Description of the task:
Only the lines from the beginning of the data below through the line containing "Theorem bread_lru s" belong in the response, each copied exactly.

Input for this task:
(* ===== verification/BioSpec.v ===== *)
(** * What the buffer cache promises

    Coherence and replacement, over the invariant of [BioInv]: the buffers of
    [l], most recently used first, hold the current contents [v] of their
    blocks; [D] are the blocks pinned by the log and [H] those the process
    holds. *)

From S2P Require Import Prelude Param Sleeplock Bio BioInv.

(** The buffer [bget] recycles: the evictable one used least recently. *)
Definition lru_victim (s : bstate) (l : list nat) : option nat :=
  List.find (evictable s) (rev l).

Lemma bget_free_lru s v D H l :
  bio s v D H l ->
  bget_free HEAD (prev (bat s HEAD)) s = Ok (lru_victim s l, s).
Proof.
  intros HB. apply bget_free_run.
  - apply HB.
  - pose proof (bio_nodup _ _ _ _ _ HB) as Hnd. by apply NoDup_cons in Hnd as [? _].
  - rewrite (bi_perm _ _ _ _ _ HB), length_seq. lia.
Qed.

(** (C11) [bread] returns the only buffer of the block, locked by the caller
    and with the block's current contents, and does not change the disk. A
    block that is cached keeps its buffer; for one that is not, the least
    recently used buffer that is neither referenced nor dirty is recycled,
    and the call panics exactly if there is none. *)
Theorem bread_lru s v D H l n :
  bio s v D H l -> 0 <= n < nblocks s -> n ∉ H ->
  (exists i s', bread 1 n s = Ok (i, s') /\ bio s' v D (H ∪ {[n]}) l /\
     isbuf s' i n /\ (forall j, isbuf s' j n -> j = i) /\ data (bat s' i) = v n /\
     disk s' = disk s /\ hist s' = hist s /\
     (isbuf s i n \/ ((forall j, ~ isbuf s j n) /\ lru_victim s l = Some i))) \/
  (bread 1 n s = Panic "bget: no buffers" /\ (forall j, ~ isbuf s j n) /\
   forall j, (j < HEAD)%nat -> evictable s j = false).
Proof.
  intros HB Hn HnH. destruct (bget_cached_ok _ _ _ _ _ n HB) as [(i & Hi & E)|[Hno E]].
  - left. destruct (bget_hit _ _ _ _ _ _ _ HB Hi HnH E) as (R & HB' & Hi').
    exists i, (hit_buf s i). split_and!; auto.
    + intros j Hj. apply (bi_uniq _ _ _ _ _ HB' j i n); auto.
    + apply (bi_data _ _ _ _ _ HB' i n). auto.
  - pose proof (bget_free_lru _ _ _ _ _ HB) as E2.
    destruct (lru_victim s l) as [i|] eqn:Ev.
    + left. pose proof Ev as Hv. apply List.find_some in Hv as [Hi%in_rev He].
      apply list_elem_of_In, (bio_mem _ _ _ _ _ _ HB) in Hi.
      destruct (bget_miss _ _ _ _ _ i n HB Hno Hn Hi He E E2) as (R & HB' & Hi' & _).
      exists i, (miss_buf s i n). split_and!; auto.
      * intros j Hj. apply (bi_uniq _ _ _ _ _ HB' j i n); auto.
      * by apply (bi_data _ _ _ _ _ HB' i n).
    + right. split_and!; auto.
      * unfold bread, bget. mrun. mrun E. mrun. mrun E2. done.
      * intros j Hj. apply (bio_mem _ _ _ _ _ _ HB), list_elem_of_In, in_rev in Hj.
        by eapply List.find_none in Ev.
Qed.

Lemma bread_lru_witness :
  exists s i s', bread 1 0 s = Ok (i, s') /\ data (bat s' i) = replicate 512 7.
Proof.
  destruct (binit_ok [replicate 512 7] 1) as (s & E & HB & Hd & _).
  { intros b ->%list_elem_of_singleton. by rewrite length_replicate. }
  destruct (bread_lru s _ _ _ _ 0 HB) as
    [(i & s' & R & _ & _ & _ & Hdata & _)|(_ & _ & Hall)].
  - unfold nblocks. rewrite Hd. simpl. lia.
  - apply not_elem_of_empty.
  - exists s, i, s'. split; [exact R|]. rewrite Hdata. reflexivity.
  - exfalso. destruct (evictable_exists _ _ _ _ _ HB) as (k & Hk & He).
    + rewrite (left_id_L ∅ (∪)), size_empty. unfold HEAD. change NBUF with 30. lia.
    + rewrite (Hall k Hk) in He. discriminate.
Defined.

(** [brelse] gives the buffer up and makes it the most recently used
    one; the order of the others is unchanged, and so are the disk and the
    contents of every block. *)
Theorem brelse_mru s v D H l i n :
  bio s v D H l -> isbuf s i n -> n ∈ H ->
  (n ∈ D \/ v n = disk s !!! Z.to_nat n) ->
  exists s', brelse i s = Ok (tt, s') /\
    bio s' v D (H ∖ {[n]}) (i :: filter (fun j => j <> i) l) /\
    disk s' = disk s /\ hist s' = hist s /\ (forall j m, isbuf s j m -> isbuf s' j m).
Proof.
  intros HB Hi Hn Hd. destruct (brelse_ok _ _ _ _ _ _ _ HB Hi Hn Hd)
    as (s' & E & HB' & [] & Hb). eauto 10.
Qed.

Lemma brelse_mru_witness :
  exists s i s' s'', bread 1 0 s = Ok (i, s') /\ brelse i s' = Ok (tt, s'') /\
    next (bat s'' HEAD) = i.
Proof.
  destruct (binit_ok [replicate 512 7] 1) as (s & E & HB & Hd & _).
  { intros b ->%list_elem_of_singleton. by rewrite length_replicate. }
  destruct (bread_ok s _ _ _ _ 0 HB) as (i & s' & R & HB' & Hi & [Hdk _ _] & _).
  - unfold nblocks. rewrite Hd. simpl. lia.
  - apply not_elem_of_empty.
  - rewrite !(left_id_L ∅ (∪)), size_singleton. unfold HEAD. change NBUF with 30. lia.
  - destruct (brelse_mru s' _ _ _ _ i 0 HB' Hi) as (s'' & R2 & HB2 & _).
    + apply elem_of_union_r, elem_of_singleton. reflexivity.
    + right. rewrite Hdk, Hd. reflexivity.
    + exists s, i, s', s''. split; [exact R|]. split; [exact R2|].
      pose proof (bi_ring _ _ _ _ _ HB2) as Hr. apply Forall_cons in Hr as [[Hr _] _].
      exact Hr.
Defined.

Finished exercise:
(* ===== verification/BioSpec.v ===== *)
(** * What the buffer cache promises

    Coherence and replacement, over the invariant of [BioInv]: the buffers of
    [l], most recently used first, hold the current contents [v] of their
    blocks; [D] are the blocks pinned by the log and [H] those the process
    holds. *)

From S2P Require Import Prelude Param Sleeplock Bio BioInv.

(** The buffer [bget] recycles: the evictable one used least recently. *)
Definition lru_victim (s : bstate) (l : list nat) : option nat :=
  List.find (evictable s) (rev l).

Lemma bget_free_lru s v D H l :
  bio s v D H l ->
  bget_free HEAD (prev (bat s HEAD)) s = Ok (lru_victim s l, s).
Proof.
  intros HB. apply bget_free_run.
  - apply HB.
  - pose proof (bio_nodup _ _ _ _ _ HB) as Hnd. by apply NoDup_cons in Hnd as [? _].
  - rewrite (bi_perm _ _ _ _ _ HB), length_seq. lia.
Qed.

(** (C11) [bread] returns the only buffer of the block, locked by the caller
    and with the block's current contents, and does not change the disk. A
    block that is cached keeps its buffer; for one that is not, the least
    recently used buffer that is neither referenced nor dirty is recycled,
    and the call panics exactly if there is none. *)
Theorem bread_lru s v D H l n :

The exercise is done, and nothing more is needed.